If you were paying close attention, you may have noticed that yesterday Congress, which is supposed to be locked in partisan gridlock that has paralyzed it, managed in a bipartisan manner to pass quite easily and with little fanfare major free-trade agreements with Panama, Colombia, and South Korea. The House passed the South Korea agreement by a vote of 278 to 151, Panama by 300 to 129 and Colombia by 262-167. In the Senate, the South Korean plan passed by a vote of 83 to 15, Panama by 77 to 22 and Colombia by 66 to 33.

Whether one thinks such agreements are good for everyone or not, the oligarchy definitely favors them because anything that enables them to move goods, money, and manufacturing capacity more easily and cheaply across borders enables them to make more money.

These agreements had been negotiated by George W. Bush but had stalled in Congress because of opposition from the labor movement that they would cost jobs here. This time they passed easily, thanks to the support of president Obama, which illustrates once again that the oligarchy can sometimes get more of what it wants under a Democratic administration than under a Republican one. It also illustrates once again how noisy partisan gridlock only comes into play when it comes to doing things that benefit ordinary people, and miraculously melts away when the oligarchy’s interests are involved.

Food stamps

From political cartoonist Ted Rall, I learn that 15% of Americans are on food stamps and of those, 40% are employed.

It is interesting how people react to such statistics. My reaction was that it showed that there are a large number of poor people in the US (about 45 million) and that employers are paying a lot of workers (about 18 million) far too little.

But I am well aware that there will be others for whom this same statistics will send the message that the government is far too generous with food stamps and should cut back.

And the financial skullduggery continues…

Matt Taibbi describes how the Obama administration and the Fed are part of the group trying to put the screws on New York’s attorney general Eric Schneiderman to get him to agree to a sweetheart deal that will let the banksters escape with a slap on the wrist for all their mortgage-backed fraud.

David Atkins explains how the Obama administration and others had Schneiderman removed from a group of state attorneys general that were investigating mortgage abuses because he was not satisfied with the deal being offered. (Thanks to Peter G.)

I wrote about this before here.

The obsession with gas prices

I have always been a little puzzled by the obsession in the US with the price of gas. From as long as I can remember, the price of gas has been reported regularly in the news, even when the prices were not fluctuating. NPR news reports on the national average of gas prices on a regular basis. Michele Bachmann has even vowed that she will bring gas prices down to $2 if she is elected president though she does not say how. (Plunge the country into a deep recession? Invade all the oil producing countries?)
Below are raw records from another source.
(** * Behavioral authentication system: decision engine

    A shallow embedding of the continuous-authentication core of
    [behavior_auth_system]:

    - [src/ml/behavior_models.py]   (classifier / anomaly detector guards,
      [AdaptiveThresholds], [MLManager.analyze_behavior]),
    - [src/auth/adaptive_response.py] ([ResponseEngine], [ChallengeManager]),
    - [src/security/encryption.py]  ([SessionToken], [SessionManager]),
    - [src/security/security_manager.py] ([SecurityManager]),
    - [src/core/behavioral_manager.py] ([BehavioralDataManager] session part),
    - [src/auth/auth_manager.py]    ([AuthenticationManager]),
    - [src/ui/config_manager.py]    (threshold part of [validate_config]).

    Conventions.  Python floats are modelled by exact rationals [Q]; equality
    of scores is therefore stated with [==].  Python dicts are [gmap]s, str is
    [string], [Optional[T]] is [option T].  [time.time()] readings are passed
    in as arguments, one per call made by the source.  A Python call that
    either returns or raises is an [Outcome]. *)

From Stdlib Require Import QArith Qminmax Lqa ZArith Lia String List.
From stdpp Require Import base option gmap strings list.
Import ListNotations.

Local Open Scope string_scope.
Local Open Scope list_scope.
Local Open Scope Q_scope.

(** ** Python primitives *)

Inductive Outcome (A : Type) : Type :=
  | Returned (a : A)
  | Raised (msg : string).
Arguments Returned {A} a.
Arguments Raised {A} msg.

Module Py.

(** [max(a, b)]: the first argument unless the second is strictly larger. *)
Definition max (a b : Q) : Q := if Qlt_le_dec a b then b else a.

(** [min(a, b)]: the first argument unless the second is strictly smaller. *)
Definition min (a b : Q) : Q := if Qlt_le_dec b a then b else a.

(** [a >= b], [a > b], [a < b], [a <= b] on floats. *)
Definition ge (a b : Q) : bool := Qle_bool b a.
Definition gt (a b : Q) : bool := negb (Qle_bool a b).
Definition lt (a b : Q) : bool := negb (Qle_bool b a).
Definition le (a b : Q) : bool := Qle_bool a b.

(** Truth value of an [Optional[str]]: [None] and [''] are falsy. *)
Definition truthy (o : option string) : bool :=
  match o with
  | Some s => negb (String.eqb s "")
  | None => false
  end.

(** [d.get(k, '')] for a string-valued entry. *)
Definition get_str (o : option string) : string := default "" o.

(** [x in xs] for a list of strings. *)
Definition str_in (x : string) (xs : list string) : bool :=
  existsb (String.eqb x) xs.

End Py.

(** ** Configuration

    The nested configuration dict, restricted to the keys the engine reads.
    A missing key is [None]; the readers below supply the source's defaults. *)

Module Cfg.

Record ConfidenceLevels : Type := {
  high : option Q;
  medium : option Q;
  low : option Q
}.

Record Challenges : Type := {
  max_attempts : option Z;
  lockout_duration : option Q
}.

Record Authentication : Type := {
  confidence_levels : option ConfidenceLevels;
  challenges : option Challenges
}.

Record SessionSettings : Type := {
  timeout_minutes : option Q;
  idle_timeout_minutes : option Q;
  max_concurrent_sessions : option nat
}.

Record Config : Type := {
  authentication : option Authentication;
  security_session : option SessionSettings
}.

(** [config.get('authentication', {}).get('confidence_levels', {}).get(k, d)] *)
Definition level (config : Config) (k : ConfidenceLevels -> option Q) (d : Q) : Q :=
  default d ((authentication config ≫= confidence_levels) ≫= k).

(** [config.get('authentication', {}).get('challenges', {}).get(k, d)] *)
Definition challenge {A} (config : Config) (k : Challenges -> option A) (d : A) : A :=
  default d ((authentication config ≫= challenges) ≫= k).

(** [config.get('security', {}).get('session', {}).get(k, d)] *)
Definition session {A} (config : Config) (k : SessionSettings -> option A) (d : A) : A :=
  default d (security_session config ≫= k).

End Cfg.

(** ** [ConfigManager.validate_config], the block "Validate authentication
    thresholds": the errors it appends. *)
Module ConfigManager.

Definition ordering_error : string :=
  "Authentication confidence levels must be: low <= medium <= high".

Definition validate_thresholds (config : Cfg.Config) : list string :=
  match Cfg.authentication config with
  | Some auth =>
      match Cfg.confidence_levels auth with
      | Some levels =>
          let h := default 0 (Cfg.high levels) in
          let m := default 0 (Cfg.medium levels) in
          let l := default 0 (Cfg.low levels) in
          if negb (Py.le l m && Py.le m h) then [ordering_error] else []
      | None => []
      end
  | None => []
  end.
Why, among all the commodities, is the price of gas singled out for special mention and monitoring?

I understand that the price of gas influences the price of other things and so is perhaps a proxy for inflation but surely the cost of living index would be a better gauge? I also understand that this is a car culture. When my mother used to write letters (remember those?) to me from Sri Lanka, she would always quote the price of bread and coconuts as indicators of the cost of living. Maybe because it was because she did not own a car and besides, gas prices in Sri Lanka were controlled by the state.

Perhaps gas is focused on here because it is perhaps the only thing that we buy regularly in isolation. When it comes to other staples like bread or milk, which would serve equally well as rough indicators of the cost of living, they are usually bought in conjunction with other groceries and so their price variations do not stand out. Also, gas stations are everywhere and they post their prices in huge signs so you cannot avoid being aware of them.

If you were ask me the price of bread or milk, I probably could not tell you even though I buy them every week. This is because I have no choice but to buy these staples and can afford to, so there seems to be no point in agonizing over their prices. But I do know the price of gas, even though the same conditions apply.